Alexandre — spontanément — s’étonne : que faisait en 19.. un paysan à Paris ?
Mon père raconte : dans les villages… naguère… époque proche mais lointaine de par ses mœurs d’alors… autrefois… un enfant conçu hors mariage… pour éviter que l’on jase… l’éloignement... préférable… on ne revenait qu’ensuite… entre-temps... heureusement.... le mariage avait tout arrangé… tout réparé…
Précisément, mon grand-père maternel avait une cousine — « la Cousine Renée », présumé-je in petto — qui vivait à Paris.

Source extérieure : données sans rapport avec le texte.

Definition success_action (payload : IdReactionPayload) (provider : option string)
    (result : ToolUseResult) (gate : GateDecision) : EgoActionPayload :=
  mkAction (reaction_session payload) "success" None
    (Some (mkChatResponse (use_content result) provider (tool_calls_made result) (use_tier result)
             (use_model result) (use_complexity result) (execution_trace result)
             (Some (reaction_session payload))))
    (reaction_message payload) (Some (verdict gate)) (map rule (findings gate)).

(** The provider named in the trace, else that of the router. *)
Definition provider_of (label : string) (result : ToolUseResult) : string :=
  unwrap_or (execution_trace result ≫= Trace.final_provider) label.

Definition gated_action (payload : IdReactionPayload) (label : string) (result : ToolUseResult)
  : EgoActionPayload :=
  let gate := evaluate (find_iter segments) (use_content result) ChatReply in
  match gate with
  | Block fs => blocked_action payload (map rule fs)
  | _ => success_action payload (Some (provider_of label result)) result gate
  end.

Definition failed_action (payload : IdReactionPayload) (detail : string) : EgoActionPayload :=
  mkAction (reaction_session payload) "error"
    (Some (if contains (to_lowercase detail) "interrupted by user" then detail
           else friendly_turn_error))
    None (reaction_message payload) None [].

Mon père cite Brel alors : « Et la guerre arriva… »
— Je m’amuse de plus en plus. —
Mon père raconte : le père de son père… le père de sa femme… la ligne Maginot prise à revers par les Allemands au tout début de la guerre… tous deux... prisonniers en Allemagne… l’un — le premier — rentre en 1943 (et retrouve sa femme — et son fils, qu'il n'a encore jamais vu)… le second, en 1945… (l'un et l'autre pourtant ont des enfants…)

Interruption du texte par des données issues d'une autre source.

(* ===== verification/PipelineSpec.v ===== *)
(** * The chat pipeline: correctness
    The daemon with its running turns as a transition system: the chat handlers,
    the stages on the messages of the bus, in any order, and the other users of the
    memory.  What the handlers are sent, what is kept in the memory, what stays on
    this machine. *)

From S2P Require Import Prelude RustStr RecordStore JobTypes Ledger Outbox ControlPlane Bus.
From S2P Require Import SecureFs Vault VaultSpec Superego GateSpec Protected.
From S2P Require Import Json Paths SkillPolicy SkillExecutor Instructions Cognitive Router RouterSpec Chat.
From S2P Require Import Prompts JobTools ChatLoop ChatSpec ChatLoopSpec Pipeline.
From S2P Require Import MemStore MemSpec SkillSpec.
From Stdlib Require Import ZArith Lia Ascii.
From stdpp Require Import base list sorting strings gmap fin_sets relations pretty.

Open Scope rust_scope.

Section pipeline.
Context {Time TB TM TT TP TE W Hosts Key : Type}.
Context `{RecordStoreLaws TB BirthDoc}.
Context `{RecordStoreLaws TM MemoryDoc} `{!RecordQuery TM MemoryDoc} `{!RecordQueryLaws TM MemoryDoc}.
Context `{RecordStoreLaws TT TurnDoc} `{!RecordQuery TT TurnDoc} `{!RecordQueryLaws TT TurnDoc}.
Context `{RecordStoreLaws TP ProtectedTopicDoc} `{!RecordQuery TP ProtectedTopicDoc}
  `{!RecordQueryLaws TP ProtectedTopicDoc}.
Context `{RecordStoreLaws TE ProtectedTopicEntryDoc} `{!RecordQuery TE ProtectedTopicEntryDoc}
  `{!RecordQueryLaws TE ProtectedTopicEntryDoc}.
Context `{VaultHostLaws} `{JsonText} `{ToolHost Hosts} `{Templates}.
Context (cfg : Setup (Time:=Time) (Key:=Key)) (out : Outside (Time:=Time)).
Context (parse_assignments : Value → option (list SkillAssignment)).
Context (provider_snapshot : Value → option Value).
Context (build_router : Value → IdEgoRouter Value W).
(** No identifier is drawn twice. *)
Context `{!Inj (=) (=) (fresh_uuid out)}.

Notation Daemon := (Daemon (TB:=TB) (TM:=TM) (TT:=TT) (TP:=TP) (TE:=TE) (W:=W) (H:=Hosts)).
Notation Brain := (ChatState W Hosts).
Notation Store := (Tables TB TM TT TP TE).
Notation stored_turns s := (contents (conversation_turns s) : gmap string TurnDoc).
Notation mem_step := (mem_step (TB:=TB) (TM:=TM) (TT:=TT) (TP:=TP) (TE:=TE) (to_rfc3339 cfg)
  (parse_rfc3339 cfg) (segments cfg) (is_uuid cfg) (sha256 cfg) (print_payload cfg) (unlock cfg)
  (store_entity cfg)).
Notation uuid := (fresh_uuid out).
Implicit Types (d : Daemon) (b : Brain).

(** ** What no turn notices *)

(** The handlers are sent nothing, no turn begins or ends, the transcripts grow, and
    any new one was given an identifier read meanwhile. *)
Record calm d d' : Prop := {
  quiet_turns : turns d' = turns d;
  quiet_answered : answered d' = answered d;
  quiet_gone : gave_up d' = gave_up d;
  quiet_readings : readings d ≤ readings d';
  quiet_bus : bus d `prefix_of` bus d';
  quiet_memory : well_counted (memory d) → good (memory d) (memory d');
  quiet_new i : well_counted (memory d) → is_Some (stored_turns (memory d') !! uuid i) →
    is_Some (stored_turns (memory d) !! uuid i) ∨ readings d ≤ i < readings d';
}.

#[local] Instance calm_preorder : PreOrder calm.
Proof.
  split.
  - intros d. split; try done. by left.
  - intros d1 d2 d3 [? ? ? ? ? Hm1 Hn1] [? ? ? ? ? Hm2 Hn2].
    split; try congruence; [lia|by etrans| |].
    + intros Hw. eapply good_trans; [by apply Hm1|done].
    + intros i Hw Hi. destruct (Hm1 Hw) as [_ Hw2].
      destruct (Hn2 i Hw2 Hi) as [Hi2|?]; [|right; lia].
      destruct (Hn1 i Hw Hi2) as [?|?]; [by left|]. right. lia.
Qed.

(** Nor is anything streamed. *)
Definition quiet d d' : Prop := calm d d' ∧ streamed d' = streamed d.

#[local] Instance quiet_preorder : PreOrder quiet.
Proof.
  split; [by split|]. intros d1 d2 d3 [? ?] [? ?]. split; [by etrans|congruence].
Qed.

(** The memory is not concerned. *)
Lemma calm_aside d d' :
  turns d' = turns d → answered d' = answered d → gave_up d' = gave_up d →
  readings d ≤ readings d' → bus d `prefix_of` bus d' → memory d' = memory d → calm d d'.
Proof.
  intros ? ? ? ? ? Hm. split; try done.
  - intros ?. rewrite Hm. by split.
  - intros i _ Hi. rewrite Hm in Hi. by left.
Qed.

Lemma quiet_aside d d' :
  turns d' = turns d → answered d' = answered d → gave_up d' = gave_up d →
  readings d ≤ readings d' → bus d `prefix_of` bus d' → memory d' = memory d →
  streamed d' = streamed d → quiet d d'.
Proof. split; [by apply calm_aside|done]. Qed.

Lemma quiet_publish corr (m : Body) d : quiet d (publish out corr m d).1.
Proof.
  unfold publish. destruct (broker_fault _ _); simpl; apply quiet_aside; simpl; try done; [lia|lia|].
  by apply prefix_app_r.
Qed.

Lemma quiet_announce corr (m : Body) d : quiet d (announce_on_bus out corr m d).
Proof. apply quiet_publish. Qed.

Lemma quiet_lifecycle ss phase v d : quiet d (lifecycle out ss phase v d).
Proof. apply quiet_announce. Qed.

Lemma quiet_with_brain b d : quiet d (with_brain b d).
Proof. by apply quiet_aside. Qed.

Lemma quiet_queue kind v d : quiet d (queue_outbox_record cfg out kind v d).1.
Proof.
  unfold queue_outbox_record. destruct (Outbox.enqueue _ _ _ _ _ _ _ _) as [o [r|e]].
  - destruct (append_outbox_event _ _ _ _ _ _ _ _ _ _ _ _) as [l [r'|e]];
      apply quiet_aside; simpl; try done; lia.
  - apply quiet_aside; simpl; try done; lia.
Qed.

Lemma quiet_archive d : quiet d (maybe_auto_archive cfg d).
Proof. unfold maybe_auto_archive. destruct (_ <=? _)%Z; by apply quiet_aside. Qed.

Lemma memory_good (m m' : Store) : mem_step m m' → well_counted m → good m m'.
Proof.
  apply (mem_step_good (to_rfc3339 cfg) (parse_rfc3339 cfg) (segments cfg) (is_uuid cfg) (sha256 cfg)
    (print_payload cfg) (λ _, Err "") (unlock cfg) (store_entity cfg)).
Qed.

Notation insert_spec := (insert_or_ignore_spec (TB:=TB) (TM:=TM) (to_rfc3339 cfg) (parse_rfc3339 cfg)
  (segments cfg) (is_uuid cfg) (sha256 cfg) (print_payload cfg) (λ _, Err "") (unlock cfg)
  (store_entity cfg)).

(** A turn with a new identifier. *)
Lemma persist_turn_saves t d d' r :
  turn_id t = uuid (readings d) → Pipeline.persist_turn cfg out t d = (d', r) →
  quiet d d' ∧
  (well_counted (memory d) → r = Ok tt → stored_turns (memory d) !! turn_id t = None →
   ∃ stored, stored_as (redact_secrets (segments cfg) (turn_content t)) stored ∧
     stored_turns (memory d') !! turn_id t =
       Some (turn_doc (to_rfc3339 cfg) (with_content stored t))).
Proof.
  intros Hid. unfold Pipeline.persist_turn, persist_chat_turn.
  destruct (insert_turn_or_ignore _ _ _ _ _ _ _ _ _ _) as [m o] eqn:Hi. intros [= <- <-].
  assert (∀ Hw : well_counted (memory d), good (memory d) m) as Hgood.
  { intros Hw. apply memory_good; [|exact Hw]. eapply step_insert_or_ignore, Hi. }
  split; [split; [|done]; split; simpl; try done; [lia|]|].
  - intros i Hw Hsome. apply insert_spec in Hi; [|apply Hw].
    destruct Hi as [[Hi _]|(stored & _ & Hn & Hi)]; rewrite Hi in Hsome; [by left|].
    simpl in Hsome. rewrite Hid in Hsome. destruct (decide (uuid i = uuid (readings d))) as [He|Hne].
    + apply (inj _) in He as ->. right. lia.
    + rewrite lookup_insert_ne in Hsome by done. by left.
  - intros Hw Ho Hn. apply insert_spec in Hi; [|apply Hw].
    destruct Hi as [[_ Hi]|(stored & Hst & _ & Hi)].
    + destruct o as [bo|]; [|done]. destruct (Hi bo eq_refl) as [x Hx]. simpl in Hx. congruence.
    + exists stored. split; [done|]. simpl. rewrite Hi. simpl. by rewrite lookup_insert_eq.
Qed.

(** ** The stages, one by one *)

Lemma send_brain_quiet request d : quiet d (route_request cfg request d).1.
Proof. unfold route_request. destruct (send _ _ _ _). apply quiet_with_brain. Qed.

Lemma ask_id_quiet messages late d : quiet d (ask_id cfg messages late d).1.
Proof. destruct late; [apply quiet_with_brain|apply send_brain_quiet]. Qed.

Lemma consult_quiet local message late d : quiet d (consult_id cfg local message late d).1.
Proof.
  unfold consult_id. destruct (negb local); [done|].
  pose proof (ask_id_quiet [new_message "system" (consult_prompt (agent_name cfg));
    new_message "user" message] late d) as Hq.
  destruct (ask_id _ _ _ _) as [d' [r|e]]; [|done]. by destruct (str_is_empty _).
Qed.
(* ===== verification/CouncilSpec.v ===== *)
(** * Council, sub-agents and conscience: correctness
    Who is asked what in a deliberation and when it succeeds; how the drafts are ranked;
    the order of the jobs of a council, and what blocks them. *)

From S2P Require Import Prelude RustStr F32 JobTypes RecordStore JobQueue JobQueueFacts JobQueueSpec JobQueueProps Json.
From S2P Require Import Cognitive Router Chat Council.
From Stdlib Require Import ZArith Lia Ascii SpecFloat Sorted.
From stdpp Require Import base list strings gmap relations pretty.

Open Scope rust_scope.

(** ** Ranking *)

Definition rankable (d : CouncilDraft) : Prop := match score d with Some s => nonneg s | None => True end.

Lemma rank_not_nan d : rankable d → rank d ≠ S754_nan.
Proof. unfold rankable, rank. destruct (score d) as [s|]; simpl; [by destruct s|done]. Qed.

Lemma ranked_before_key a b :
  rankable a → rankable b → ranked_before a b ↔ key_le (f32_key (rank b)) (f32_key (rank a)).
Proof.
  intros Ha%rank_not_nan Hb%rank_not_nan. rewrite <- f32_cmp_key by done. unfold ranked_before.
  destruct (f32_cmp _ _); simpl; naive_solver.
Qed.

Quand Paul, mon grand-père maternel, rentre dans son beau village, il n’y trouve plus personne : ni femme, ni fille… La femme et la fille se sont envolées.
Dans un autre nid.
Dans la belle ville de ****.
Cela, je l’ajoute :
Paul ne se remariera jamais.
(Il finira sa vie, partagée entre C*** et la banlieue de Paris, avec « la cousine Renée », lorsque cette dernière sera devenue veuve, lui-même sans attache, puisque la sœur avec laquelle il avait vécu sa vie de « cultivateur » — on disait alors ainsi, non pas agriculteur, précise mon père pour Alexandre, tandis que je rêve à tout cela — dans une ferme lorraine à la frontière belge ayant terminé sa vie de vieille fille qui a toujours vécu au même endroit…)
Cela, je l’ajoute encore :
Ma grand-mère avait dix-sept ans quand ma mère est née.
En 19.., D*** rencontre M*** chez des amis dans un appartement de la rue du *** à ****. Il fait froid, cette nuit-là. (Cela, mon père me l’a — je n’invente pas tout à fait — raconté tout à trac un jour.)
On se pelotonne. On se tient chaud. On est jeune, on se plaît.
Quelques temps plus tard, un enfant s’annonce — tout seul, « hors mariage ».
Quand je nais, mon père a dix-neuf ans.
Ma nièce, dont on fête l’anniversaire ce jour-là, a trente ans.
Elle attend son premier enfant.
Elle vit avec Alexandre, exploitant agricole.